(** The three operators on arrays. *)
Lemma push_applied parent key v :
  wf_document parent → Forall is_unit key → wf_value v = true →
  applied parent key (effect Push v (obj_get parent key))
    ('(array, parent) ← getArray parent key true;
     Ok (obj_set parent key (VArray (array ++ [v])))).
Proof.
  intros Hp Hk Hv. pose proof (getArray_outcome parent key true Hp Hk) as H.
  destruct (getArray parent key true) as [[array parent']|e]; cbn [mbind res_bind].
  - destruct H as [Ha [[-> ->]|(-> & -> & Hw)]].
    + apply applied_set; [done..|]. by apply wf_array_snoc.
    + eapply written_twice; [apply Hw|]. apply written_set; [apply Hw|done|].
      by apply (wf_array_snoc []).
  - destruct H as [-> (w & -> & Hw)]. destruct w; try reflexivity. by destruct (Hw l).
Qed.

Lemma addToSet_applied parent key v :
  wf_document parent → Forall is_unit key → wf_value v = true →
  applied parent key (effect AddToSet v (obj_get parent key))
    ('(array, parent) ← getArray parent key true;
     found ← someM (λ element, valuesEqual element v) array;
     Ok (if found : bool then parent else obj_set parent key (VArray (array ++ [v])))).
Proof.
  intros Hp Hk Hv. pose proof (getArray_outcome parent key true Hp Hk) as H.
  destruct (getArray parent key true) as [[array parent']|e]; cbn [mbind res_bind].
  - destruct H as [Ha [[E ->]|(-> & -> & Hw)]].
    + rewrite E. cbn [effect]. destruct (someM _ array) as [[]|e]; cbn [mbind res_bind applied].
      * rewrite <- E. by apply written_same.
      * apply written_set; [done..|]. by apply wf_array_snoc.
      * done.
    + eapply written_twice; [apply Hw|]. apply written_set; [apply Hw|done|].
      by apply (wf_array_snoc []).
  - destruct H as [-> (w & -> & Hw)]. destruct w; try reflexivity. by destruct (Hw l).
Qed.

Lemma pull_applied parent key v :
  wf_document parent → Forall is_unit key → wf_value v = true →
  applied parent key (effect Pull v (obj_get parent key))
    ('(array, parent) ← getArray parent key false;
     if len array =? 0 then Ok parent
     else
       kept ← filterM (λ element, b ← valuesEqual element v; Ok (negb b)) array;
       Ok (obj_set parent key (VArray kept))).
Proof.
  intros Hp Hk Hv. pose proof (getArray_outcome parent key false Hp Hk) as H.
  destruct (getArray parent key false) as [[array parent']|e]; cbn [mbind res_bind].
  - destruct H as [Ha [[E ->]|(-> & -> & Hw)]]; [|exact Hw].
    rewrite E. cbn [effect]. destruct (Z.eqb_spec (len array) 0) as [->%len_0_inv|_].
    + cbn [filterM mbind res_bind applied]. rewrite <- E. by apply written_same.
    + destruct (filterM _ array) as [kept|e] eqn:F; cbn [mbind res_bind applied]; [|done].
      apply written_set; [done..|]. by eapply wf_array_filterM.
  - destruct H as [-> (w & -> & Hw)]. destruct w; try reflexivity. by destruct (Hw l).
Qed.

Lemma applyToParent_applied parent key i :
  wf_document parent → Forall is_unit key → wf_value (operand i) = true →
  applied parent key (effect (operator i) (operand i) (obj_get parent key))
    (applyToParent parent key i).
Proof.
  intros Hp Hk Hv. unfold applyToParent. cbn zeta. destruct (operator i).
  - by apply applied_set.
  - by apply written_delete.
  - by apply inc_applied.
  - apply extremum_applied; auto.
  - apply extremum_applied; auto.
  - by apply push_applied.
  - by apply pull_applied.
  - by apply addToSet_applied.
Qed.

Definition wf_instruction (i : Instruction) : Prop :=
  Forall (Forall is_unit) (segments i) ∧ segments i ≠ [] ∧ wf_value (operand i) = true.

Lemma last_segment_in segments : segments ≠ [] → last_segment segments ∈ segments.
Proof.
  intros H. unfold last_segment. destruct (exists_last H) as (l & x & ->).
  rewrite last_last. set_solver.
Qed.

(** The outcome of an instruction, on every branch. *)
Definition instruction_outcome (d : Document) (i : Instruction) (r : result Document) : Prop :=
  match r with
  | Ok d' =>
      wf_document d' ∧
      (creates (operator i) = true → blocked d (segments i) = false) ∧
      effect (operator i) (operand i) (lookup_path d (segments i))
        = Ok (lookup_path d' (segments i)) ∧
      ∀ q, overlaps q (segments i) = false →
        lookup_path d' q = lookup_path d q ∧ blocked d' q = blocked d q
  | Throw e =>
      creates (operator i) = true ∧ blocked d (segments i) = true ∧ e = StorageError InvalidUpdate ∨
      effect (operator i) (operand i) (lookup_path d (segments i)) = Throw e
  end.

Lemma applyInstruction_outcome d i :
  wf_document d → wf_instruction i → instruction_outcome d i (applyInstruction i d).
Proof.
  intros Hd (Hs & Hne & Hv). unfold applyInstruction.
  pose proof (resolveParent_outcome d (segments i) (creates (operator i)) Hd Hs Hne) as H.
  destruct (resolveParent d (segments i) _) as [[[parent put]|]|e]; cbn [mbind res_bind].
  - destruct H as [Hp Hg Ho Hput]. assert (Forall is_unit (last_segment (segments i))) as Hk.
    { rewrite Forall_forall in Hs. by apply Hs, last_segment_in. }
    pose proof (applyToParent_applied parent _ i Hp Hk Hv) as Ha. rewrite Hg in Ha.
    unfold instruction_outcome. destruct (applyToParent _ _ i) as [parent'|e];
      cbn [mbind res_bind]; destruct (effect _ _ _) as [field|e']; simpl in Ha; try done.
    + destruct Ha as (Hw & Hf & Hother). destruct (Hput parent' Hw Hother) as (H1 & H2 & H3).
      split; [done|]. split; [done|]. split; [by rewrite H2, Hf|done].
    + right. by subst.
  - destruct H as [Hc Hl]. split; [done|]. split; [by rewrite Hc|]. split; [|done].
    rewrite Hl. by destruct (operator i).
  - left. destruct H as (? & ? & ->). done.
Qed.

- - -

* _GOAL OF THE EXERCISE_:
For the records above, give the number of lines that include the string "else", with nothing added.

* _WRITTEN SOLUTION_:
2